- Problem description -
Every line that contains "else" must be located and copied from the data.

◇ ◇ ◇ ◇ ◇ ◇ ◇

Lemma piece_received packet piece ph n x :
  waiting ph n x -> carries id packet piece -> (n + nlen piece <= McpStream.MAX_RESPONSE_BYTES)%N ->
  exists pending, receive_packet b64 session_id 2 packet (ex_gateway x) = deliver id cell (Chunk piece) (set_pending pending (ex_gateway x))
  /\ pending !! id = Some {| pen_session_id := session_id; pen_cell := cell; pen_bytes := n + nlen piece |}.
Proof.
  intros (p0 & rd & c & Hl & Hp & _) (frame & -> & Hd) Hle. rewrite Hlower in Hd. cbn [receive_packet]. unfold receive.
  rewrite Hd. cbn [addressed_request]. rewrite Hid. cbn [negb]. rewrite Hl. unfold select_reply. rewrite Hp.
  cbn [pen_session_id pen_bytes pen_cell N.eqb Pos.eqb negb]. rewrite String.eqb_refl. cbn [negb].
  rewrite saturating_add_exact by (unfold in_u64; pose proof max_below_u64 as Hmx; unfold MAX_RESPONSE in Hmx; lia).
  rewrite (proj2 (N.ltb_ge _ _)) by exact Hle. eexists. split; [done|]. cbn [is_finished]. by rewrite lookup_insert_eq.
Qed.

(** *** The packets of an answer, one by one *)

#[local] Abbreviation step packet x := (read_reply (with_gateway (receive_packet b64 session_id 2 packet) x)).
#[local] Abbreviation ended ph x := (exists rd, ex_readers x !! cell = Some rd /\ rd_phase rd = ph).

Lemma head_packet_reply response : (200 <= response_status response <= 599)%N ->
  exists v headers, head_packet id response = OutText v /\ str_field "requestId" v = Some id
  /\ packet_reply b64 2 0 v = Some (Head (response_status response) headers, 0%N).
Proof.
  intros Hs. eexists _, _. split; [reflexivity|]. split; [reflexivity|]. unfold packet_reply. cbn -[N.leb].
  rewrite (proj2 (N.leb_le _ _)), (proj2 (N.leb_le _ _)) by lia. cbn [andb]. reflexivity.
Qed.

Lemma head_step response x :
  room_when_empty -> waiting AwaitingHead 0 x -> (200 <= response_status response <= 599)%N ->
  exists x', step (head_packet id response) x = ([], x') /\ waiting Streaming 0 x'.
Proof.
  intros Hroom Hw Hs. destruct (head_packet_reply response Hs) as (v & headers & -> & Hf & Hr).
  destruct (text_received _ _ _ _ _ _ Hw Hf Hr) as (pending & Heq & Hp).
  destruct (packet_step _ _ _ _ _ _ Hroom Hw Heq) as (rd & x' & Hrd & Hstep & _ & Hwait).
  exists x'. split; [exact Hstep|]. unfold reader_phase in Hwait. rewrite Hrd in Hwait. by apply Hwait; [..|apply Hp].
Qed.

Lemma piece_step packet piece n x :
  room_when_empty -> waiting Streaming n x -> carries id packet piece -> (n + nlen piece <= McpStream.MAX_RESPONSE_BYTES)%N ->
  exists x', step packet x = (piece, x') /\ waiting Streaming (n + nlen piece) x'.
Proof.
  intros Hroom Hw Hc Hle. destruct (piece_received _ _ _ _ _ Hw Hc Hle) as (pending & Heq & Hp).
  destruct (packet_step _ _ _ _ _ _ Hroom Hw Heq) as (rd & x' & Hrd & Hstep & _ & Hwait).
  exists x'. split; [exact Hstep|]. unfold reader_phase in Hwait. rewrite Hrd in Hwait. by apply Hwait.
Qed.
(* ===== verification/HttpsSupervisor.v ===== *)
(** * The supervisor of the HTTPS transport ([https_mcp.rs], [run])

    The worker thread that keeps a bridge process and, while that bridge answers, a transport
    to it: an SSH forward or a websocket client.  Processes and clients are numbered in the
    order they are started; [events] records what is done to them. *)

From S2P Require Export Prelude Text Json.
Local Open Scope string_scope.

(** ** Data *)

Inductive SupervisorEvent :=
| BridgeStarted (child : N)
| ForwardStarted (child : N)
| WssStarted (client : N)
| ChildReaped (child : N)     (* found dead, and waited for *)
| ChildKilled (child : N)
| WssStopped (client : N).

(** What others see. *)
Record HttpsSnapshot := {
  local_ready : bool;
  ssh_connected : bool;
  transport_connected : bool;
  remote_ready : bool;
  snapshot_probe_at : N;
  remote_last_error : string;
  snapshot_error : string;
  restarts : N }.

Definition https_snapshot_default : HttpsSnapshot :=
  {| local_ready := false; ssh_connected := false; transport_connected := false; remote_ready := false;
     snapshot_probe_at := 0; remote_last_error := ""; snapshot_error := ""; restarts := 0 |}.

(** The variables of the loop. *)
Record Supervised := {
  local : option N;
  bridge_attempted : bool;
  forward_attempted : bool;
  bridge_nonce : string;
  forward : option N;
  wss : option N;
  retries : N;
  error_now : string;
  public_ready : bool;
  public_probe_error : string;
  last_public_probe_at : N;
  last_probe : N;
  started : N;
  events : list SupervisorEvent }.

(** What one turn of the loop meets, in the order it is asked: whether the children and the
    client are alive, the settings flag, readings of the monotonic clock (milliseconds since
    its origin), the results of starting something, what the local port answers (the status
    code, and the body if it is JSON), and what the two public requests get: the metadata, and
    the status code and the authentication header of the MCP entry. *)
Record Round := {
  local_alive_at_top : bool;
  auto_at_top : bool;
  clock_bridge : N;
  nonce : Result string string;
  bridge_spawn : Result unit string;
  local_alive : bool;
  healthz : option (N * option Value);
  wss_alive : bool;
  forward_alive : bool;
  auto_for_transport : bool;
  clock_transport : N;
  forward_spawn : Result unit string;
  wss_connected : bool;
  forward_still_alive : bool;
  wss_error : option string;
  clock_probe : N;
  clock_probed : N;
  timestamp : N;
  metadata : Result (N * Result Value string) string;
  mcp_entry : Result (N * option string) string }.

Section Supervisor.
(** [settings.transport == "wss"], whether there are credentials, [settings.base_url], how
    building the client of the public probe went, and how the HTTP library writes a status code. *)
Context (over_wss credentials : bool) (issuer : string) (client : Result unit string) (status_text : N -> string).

◇ ◇ ◇ ◇ ◇ ◇ ◇

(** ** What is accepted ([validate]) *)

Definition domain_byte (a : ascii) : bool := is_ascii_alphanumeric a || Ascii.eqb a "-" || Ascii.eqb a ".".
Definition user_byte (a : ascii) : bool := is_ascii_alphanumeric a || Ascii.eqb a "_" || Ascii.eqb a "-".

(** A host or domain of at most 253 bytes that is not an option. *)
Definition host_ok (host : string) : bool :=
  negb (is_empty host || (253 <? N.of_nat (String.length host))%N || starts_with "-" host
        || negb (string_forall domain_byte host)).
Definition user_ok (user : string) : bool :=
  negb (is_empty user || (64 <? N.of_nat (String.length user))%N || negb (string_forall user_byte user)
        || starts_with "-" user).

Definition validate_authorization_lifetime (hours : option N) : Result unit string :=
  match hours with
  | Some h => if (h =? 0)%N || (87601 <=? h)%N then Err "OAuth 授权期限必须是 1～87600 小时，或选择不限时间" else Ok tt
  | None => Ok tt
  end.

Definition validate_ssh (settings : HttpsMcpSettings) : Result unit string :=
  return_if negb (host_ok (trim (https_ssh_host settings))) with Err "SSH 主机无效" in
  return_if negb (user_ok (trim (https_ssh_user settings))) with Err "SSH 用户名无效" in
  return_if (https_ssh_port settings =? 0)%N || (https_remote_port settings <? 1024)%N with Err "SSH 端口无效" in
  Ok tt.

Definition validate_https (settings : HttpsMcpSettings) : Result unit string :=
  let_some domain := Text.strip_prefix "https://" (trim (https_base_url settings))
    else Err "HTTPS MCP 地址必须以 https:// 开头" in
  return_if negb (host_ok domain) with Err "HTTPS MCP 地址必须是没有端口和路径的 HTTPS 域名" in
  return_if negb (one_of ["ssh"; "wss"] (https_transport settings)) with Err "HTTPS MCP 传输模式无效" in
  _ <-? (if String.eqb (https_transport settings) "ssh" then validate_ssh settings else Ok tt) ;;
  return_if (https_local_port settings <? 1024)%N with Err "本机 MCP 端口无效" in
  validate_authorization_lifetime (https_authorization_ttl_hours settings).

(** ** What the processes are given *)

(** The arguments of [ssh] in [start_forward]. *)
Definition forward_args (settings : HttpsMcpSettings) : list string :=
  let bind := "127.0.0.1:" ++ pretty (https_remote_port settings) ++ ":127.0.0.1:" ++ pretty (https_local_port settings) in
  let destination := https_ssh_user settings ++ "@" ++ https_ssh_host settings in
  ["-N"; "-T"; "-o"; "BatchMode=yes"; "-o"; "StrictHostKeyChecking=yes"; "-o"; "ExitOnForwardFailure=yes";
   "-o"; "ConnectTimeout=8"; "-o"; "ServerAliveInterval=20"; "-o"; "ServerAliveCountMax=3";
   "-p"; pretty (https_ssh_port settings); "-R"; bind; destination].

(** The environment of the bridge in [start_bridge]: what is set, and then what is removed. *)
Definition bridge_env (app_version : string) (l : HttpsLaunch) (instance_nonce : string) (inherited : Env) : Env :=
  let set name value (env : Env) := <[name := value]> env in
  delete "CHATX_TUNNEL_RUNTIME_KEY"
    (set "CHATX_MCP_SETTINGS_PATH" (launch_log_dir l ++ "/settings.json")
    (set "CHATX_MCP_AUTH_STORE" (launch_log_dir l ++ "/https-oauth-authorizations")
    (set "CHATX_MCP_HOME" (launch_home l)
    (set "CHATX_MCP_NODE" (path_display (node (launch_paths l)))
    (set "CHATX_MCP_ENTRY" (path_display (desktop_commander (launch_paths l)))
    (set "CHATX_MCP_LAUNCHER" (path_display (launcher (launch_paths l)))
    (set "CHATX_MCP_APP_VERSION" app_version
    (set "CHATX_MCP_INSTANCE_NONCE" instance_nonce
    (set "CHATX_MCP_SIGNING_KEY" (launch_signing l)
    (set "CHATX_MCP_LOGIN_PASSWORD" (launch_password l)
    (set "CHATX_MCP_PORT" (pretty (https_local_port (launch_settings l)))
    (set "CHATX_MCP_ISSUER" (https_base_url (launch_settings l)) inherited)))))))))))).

◇ ◇ ◇ ◇ ◇ ◇ ◇

- Your solution -
  | Some h => if (h =? 0)%N || (87601 <=? h)%N then Err "OAuth 授权期限必须是 1～87600 小时，或选择不限时间" else Ok tt
    else Err "HTTPS MCP 地址必须以 https:// 开头" in
  _ <-? (if String.eqb (https_transport settings) "ssh" then validate_ssh settings else Ok tt) ;;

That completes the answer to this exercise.